• _GOAL OF THE EXERCISE_
Which lines of the records below contain the word "assert"? Copy each of them out.

• _RECORDED INFORMATION_
┄┄┄┄┄┄
#[export] Instance varint_codec_nonempty bits : CodecNonempty (varint_codec bits) (in_range bits).
Proof. intros a [Ha _]. simpl. by apply write_varint_nonempty. Qed.

#[export] Instance uint_codec_nonempty bits : TCEq (8 <=? bits) true ->
  CodecNonempty (uint_codec bits) (in_range bits).
Proof.
  intros Hb a _. apply TCEq_eq, Z.leb_le in Hb. simpl.
  assert (1 <= bits / 8) by (apply Z.div_le_lower_bound; lia).
  by destruct (Z.to_nat (bits / 8)) eqn:E; [lia|].
Qed.

#[export] Instance blob_codec_nonempty len : TCEq (Nat.ltb 0 len) true ->
  CodecNonempty (blob_codec len) (pod_ok len).
Proof. intros Hl a [Ha _]. apply TCEq_eq, Nat.ltb_lt in Hl. simpl. by destruct a; simpl in *; [lia|]. Qed.
End scalars.

(** A string is well formed when its size fits [size_t]. *)
Definition string_ok (b : blob) : Prop := bytes_ok b /\ in_range 64 (zlen b).

#[export] Instance string_ok_dec b : Decision (string_ok b).
Proof. unfold string_ok. apply _. Defined.

#[export] Instance string_codec_ok : CodecOk string_codec string_ok.
Proof.
  split; simpl; unfold string_store, string_load.
  - done.
  - intros a [Ha [? _]]. rewrite ?wseq_true by done. simpl. apply bytes_ok_app.
    split; [by apply write_varint_bytes|done].
  - intros a rest [Ha Hl]. rewrite ?wseq_true by done. simpl. rewrite <- app_assoc.
    erewrite rbind_eq by (apply (codec_roundtrip (c := varint_codec 64)); done).
    unfold remaining_bytes. rewrite zlen_app.
    rewrite (proj2 (Z.ltb_ge _ _)) by (pose proof (zlen_nonneg rest); lia).
    apply (codec_roundtrip (c := blob_codec _)). split; [unfold zlen; lia|done].
  - intros s a rest Hs (size & s' & H1 & H2)%rbind_some.
    apply (codec_load_ok (c := varint_codec 64)) in H1 as (Hr & Hs' & Hl); [|done].
    case_match; [done|]. apply (codec_load_ok (c := blob_codec _)) in H2 as ([Ha ?] & ? & ?); [|done].
    split; [|split; [done|lia]]. split; [done|]. unfold in_range, zlen in *. lia.
Qed.

#[export] Instance string_codec_nonempty : CodecNonempty string_codec string_ok.
Proof.
  intros a [_ [? _]]. simpl. unfold string_store. rewrite ?wseq_true by done. simpl.
  intros [E _]%app_eq_nil. by apply write_varint_nonempty in E.
Qed.

Section combinators.
Context {A B : Type} (c : codec A) (ok : A -> Prop) `{!CodecOk c ok}.

Lemma store_elements_true l : Forall ok l -> (store_elements c l).2 = true.
Proof.
  induction 1 as [|a l Ha Hl IH]; simpl; [done|].
  rewrite wseq_true by (by apply codec_store_true). done.
Qed.

Lemma store_elements_cons a l : ok a ->
  (store_elements c (a :: l)).1 = (c_store c a).1 ++ (store_elements c l).1.
Proof. intros. simpl. by rewrite wseq_true by (by apply codec_store_true). Qed.

Lemma store_elements_bytes l : Forall ok l -> bytes_ok (store_elements c l).1.
Proof.
  induction 1 as [|a l Ha Hl IH]; [by constructor|]. rewrite store_elements_cons by done.
  apply bytes_ok_app. split; [by apply codec_store_bytes|done].
Qed.

Lemma load_store_elements l rest : Forall ok l ->
  load_elements c (length l) ((store_elements c l).1 ++ rest) = Some (l, rest).
Proof.
  intros Hl. revert rest. induction Hl as [|a l Ha Hl IH]; intros rest; [done|].
  rewrite store_elements_cons by done. simpl. rewrite <- app_assoc.
  erewrite rbind_eq by (by apply codec_roundtrip). by erewrite rbind_eq by apply IH.
Qed.

Lemma load_elements_ok n s l rest : bytes_ok s -> load_elements c n s = Some (l, rest) ->
  Forall ok l /\ length l = n /\ bytes_ok rest /\ (length rest <= length s)%nat.
Proof.
  revert s l. induction n as [|n IH]; intros s l Hs; simpl; [intros [= <- <-]; done|].
  intros (a & s1 & H1 & (l1 & s2 & H2 & [= <- <-])%rbind_some)%rbind_some.
  apply codec_load_ok in H1 as (? & ? & ?); [|done].
  apply IH in H2 as (? & ? & ? & ?); [|done]. simpl. repeat split; auto; lia.
Qed.

Lemma store_elements_length `{!CodecNonempty c ok} l : Forall ok l ->
  zlen l <= zlen (store_elements c l).1.
Proof.
  induction 1 as [|a l Ha Hl IH]; [done|]. rewrite store_elements_cons by done.
  rewrite zlen_cons, zlen_app. pose proof (codec_nonempty (c := c) a Ha) as Hne.
  destruct ((c_store c a).1); [done|]. rewrite zlen_cons.
  pose proof (zlen_nonneg l0). lia.
Qed.

Definition container_ok (l : list A) : Prop := Forall ok l /\ in_range 64 (zlen l).

#[export] Instance container_codec_ok `{!CodecNonempty c ok} :
  CodecOk (container_codec c) container_ok.
Proof.
  split; simpl; unfold container_store, container_load.
  - intros l [Hl _]. rewrite ?wseq_true by done. by apply store_elements_true.
  - intros l [Hl [? _]]. rewrite ?wseq_true by done. simpl. apply bytes_ok_app.
    split; [by apply write_varint_bytes|by apply store_elements_bytes].
  - intros l rest [Hl Hz]. rewrite ?wseq_true by done. simpl. rewrite <- app_assoc.
    erewrite rbind_eq by (apply (codec_roundtrip (c := varint_codec 64)); done).
    unfold remaining_bytes. rewrite zlen_app. pose proof (store_elements_length l Hl).
    rewrite (proj2 (Z.ltb_ge _ _)) by (pose proof (zlen_nonneg rest); lia).
    unfold zlen. rewrite Nat2Z.id. by apply load_store_elements.
  - intros s l rest Hs (cnt & s' & H1 & H2)%rbind_some.
    apply (codec_load_ok (c := varint_codec 64)) in H1 as (Hr & Hs' & ?); [|done].
    case_match; [done|]. apply load_elements_ok in H2 as (? & E & ? & ?); [|done].
    split; [|split; [done|lia]]. split; [done|]. unfold in_range, zlen in *. lia.
Qed.

#[export] Instance container_codec_nonempty : CodecNonempty (container_codec c) container_ok.
Proof.
  intros a [_ [? _]]. simpl. unfold container_store. rewrite ?wseq_true by done. simpl.
  intros [E _]%app_eq_nil. by apply write_varint_nonempty in E.
Qed.

#[export] Instance fixed_codec_ok n :
  CodecOk (fixed_codec n c) (fun l => length l = n /\ Forall ok l).
Proof.
  assert (forall l, length l = n -> c_store (fixed_codec n c) l = store_elements c l) as E.
  { intros l Hl. simpl. unfold wguard. rewrite (proj2 (Nat.eqb_eq _ _)) by done.
    rewrite ?wseq_true by done. simpl. by destruct (store_elements c l). }
  split.
  - intros l [Hn Hl]. rewrite E by done. by apply store_elements_true.
  - intros l [Hn Hl]. rewrite E by done. by apply store_elements_bytes.
  - intros l rest [Hn Hl]. rewrite E by done. simpl. subst n. by apply load_store_elements.
  - intros s l rest Hs H. apply load_elements_ok in H as (? & ? & ? & ?); auto.
Qed.

#[export] Instance bind_codec_ok (f : A -> codec B) (okB : A -> B -> Prop)
  (Hf : forall a, CodecOk (f a) (okB a)) :
  CodecOk (bind_codec c f) (fun ab => ok ab.1 /\ okB ab.1 ab.2).
Proof.
  split; simpl.
  - intros [a b] [Ha Hb]. simpl. rewrite wseq_true by (by apply codec_store_true).
    by apply codec_store_true.
  - intros [a b] [Ha Hb]. simpl. rewrite wseq_true by (by apply codec_store_true). simpl.
    apply bytes_ok_app. split; by apply codec_store_bytes.
  - intros [a b] rest [Ha Hb]. simpl in *. rewrite wseq_true by (by apply codec_store_true).
    simpl. rewrite <- app_assoc. erewrite rbind_eq by (by apply codec_roundtrip).
    by erewrite rbind_eq by (by apply codec_roundtrip).
  - intros s [a b] rest Hs.
    intros (a' & s1 & H1 & (b' & s2 & H2 & [= <- <- <-])%rbind_some)%rbind_some.
    apply codec_load_ok in H1 as (? & ? & ?); [|done].
    apply codec_load_ok in H2 as (? & ? & ?); [|done]. simpl. repeat split; auto; lia.
Qed.

#[export] Instance bind_codec_nonempty `{!CodecNonempty c ok} (f : A -> codec B)
  (okB : A -> B -> Prop) : CodecNonempty (bind_codec c f) (fun ab => ok ab.1 /\ okB ab.1 ab.2).
Proof.
  intros [a b] [Ha Hb]. simpl. rewrite wseq_true by (by apply codec_store_true). simpl.
  intros [E _]%app_eq_nil. by apply (codec_nonempty (c := c) a Ha) in E.
Qed.

#[export] Instance guard_codec_ok (p : A -> bool) :
  CodecOk (guard_codec p c) (fun a => ok a /\ p a = true).
Proof.
  split; simpl; unfold wguard, rguard.
  - intros a [Ha Hp]. by rewrite wseq_true by (by apply codec_store_true).
  - intros a [Ha Hp]. rewrite wseq_true by (by apply codec_store_true). simpl.
    rewrite app_nil_r. by apply codec_store_bytes.
  - intros a rest [Ha Hp]. rewrite wseq_true by (by apply codec_store_true). simpl.
    rewrite app_nil_r. erewrite rbind_eq by (by apply codec_roundtrip).
    unfold rbind. by rewrite Hp.
  - intros s a rest Hs (a' & s1 & H1 & H2)%rbind_some. unfold rbind in H2.
    destruct (p a') eqn:Hp; [|done]. injection H2 as -> ->.
    apply codec_load_ok in H1 as (? & ? & ?); [|done]. done.
Qed.

#[export] Instance guard_codec_nonempty `{!CodecNonempty c ok} (p : A -> bool) :
  CodecNonempty (guard_codec p c) (fun a => ok a /\ p a = true).
Proof.
  intros a [Ha _]. simpl. rewrite wseq_true by (by apply codec_store_true). simpl.
  rewrite app_nil_r. by apply codec_nonempty.
Qed.

(** A struct and the tuple of its fields. *)
Lemma iso_codec_ok (f : A -> B) (g : B -> A) (okB : B -> Prop) :
  (forall b, okB b -> f (g b) = b /\ ok (g b)) -> (forall a, ok a -> okB (f a)) ->
  CodecOk (iso_codec f g c) okB.
Proof.
  intros Hg Hf. split; simpl.
  - intros b [_ Hb]%Hg. by apply codec_store_true.
  - intros b [_ Hb]%Hg. by apply codec_store_bytes.
  - intros b rest [E Hb]%Hg. erewrite rbind_eq by (by apply codec_roundtrip).
    unfold rret. by rewrite E.
  - intros s b rest Hs (a & s1 & H1 & [= <- <-])%rbind_some.
    apply codec_load_ok in H1 as (? & ? & ?); auto.
Qed.

Lemma iso_codec_nonempty `{!CodecNonempty c ok} (f : A -> B) (g : B -> A) (okB : B -> Prop) :
  (forall b, okB b -> ok (g b)) -> CodecNonempty (iso_codec f g c) okB.
Proof. intros Hg b Hb%Hg. simpl. by apply codec_nonempty. Qed.
End combinators.

#[export] Instance pair_codec_ok {A B} (c : codec A) (d : codec B) okA okB
  `{!CodecOk c okA, !CodecOk d okB} :
  CodecOk (pair_codec c d) (fun ab => okA ab.1 /\ okB ab.2).
Proof. apply (bind_codec_ok c okA (fun _ => d) (fun _ => okB)). done. Qed.

#[export] Instance pair_codec_nonempty {A B} (c : codec A) (d : codec B) okA okB
  `{!CodecOk c okA, !CodecNonempty c okA} :
  CodecNonempty (pair_codec c d) (fun ab => okA ab.1 /\ okB ab.2).
Proof. apply (bind_codec_nonempty c okA (fun _ => d) (fun _ => okB)). Qed.

Lemma codec_ok_iff {A} (c : codec A) (ok ok' : A -> Prop) :
  (forall a, ok a <-> ok' a) -> CodecOk c ok' -> CodecOk c ok.
Proof.
  intros H [H1 H2 H3 H4]. split.
  - intros a ?%H. auto.
  - intros a ?%H. auto.
  - intros a rest ?%H. auto.
  - intros s a rest Hs E. rewrite H. eauto.
Qed.

#[export] Instance const_codec_ok {A} (a : A) : CodecOk (const_codec a) (eq a).
Proof. split; simpl; [done|constructor|by intros ? ? <-|]. by intros s b rest Hs [= <- <-]. Qed.

(** A branch on something read earlier. *)
#[export] Instance if_codec_ok {A} (b : bool) (c d : codec A) okc okd
  `{!CodecOk c okc, !CodecOk d okd} :
  CodecOk (if b then c else d) (fun a => if b then okc a else okd a).
Proof. by destruct b. Qed.

#[export] Instance fail_codec_ok {A} : CodecOk (@fail_codec A) (fun _ => False).
Proof. by split. Qed.

(** A codec that keeps the contract parses back what it wrote. *)
Lemma parse_binary_to_blob {A} (c : codec A) ok `{!CodecOk c ok} a : ok a ->
  parse_binary c (t_serializable_object_to_blob c a) = Some a.
Proof.
  intros Ha. unfold parse_binary, t_serializable_object_to_blob.
  rewrite <- (app_nil_r (c_store c a).1). by rewrite codec_roundtrip.
Qed.

(** Encodings of well-formed values are prefix free. *)
Lemma codec_inj {A} (c : codec A) ok `{!CodecOk c ok} a b r r' : ok a -> ok b ->
  (c_store c a).1 ++ r = (c_store c b).1 ++ r' -> a = b /\ r = r'.
Proof.
  intros Ha Hb E. pose proof (codec_roundtrip (c := c) a r Ha) as H.
  rewrite E, codec_roundtrip in H by done. by injection H as -> ->.
Qed.

Lemma codec_inj_nil {A} (c : codec A) ok `{!CodecOk c ok} a b : ok a -> ok b ->
  (c_store c a).1 = (c_store c b).1 -> a = b.
Proof. intros Ha Hb E. apply (codec_inj c ok a b [] []); [done..|by rewrite E]. Qed.

Lemma parse_binary_ok {A} (c : codec A) ok `{!CodecOk c ok} s a : bytes_ok s ->
  parse_binary c s = Some a -> ok a.
Proof.
  intros Hs. unfold parse_binary. destruct (c_load c s) as [[a' [|]]|] eqn:E; [|done..].
  intros [= <-]. by apply codec_load_ok in E as (? & _); [|done].
Qed.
┄┄┄┄┄┄
• _WRITTEN SOLUTION_
  assert (1 <= bits / 8) by (apply Z.div_le_lower_bound; lia).
  assert (forall l, length l = n -> c_store (fixed_codec n c) l = store_elements c l) as E.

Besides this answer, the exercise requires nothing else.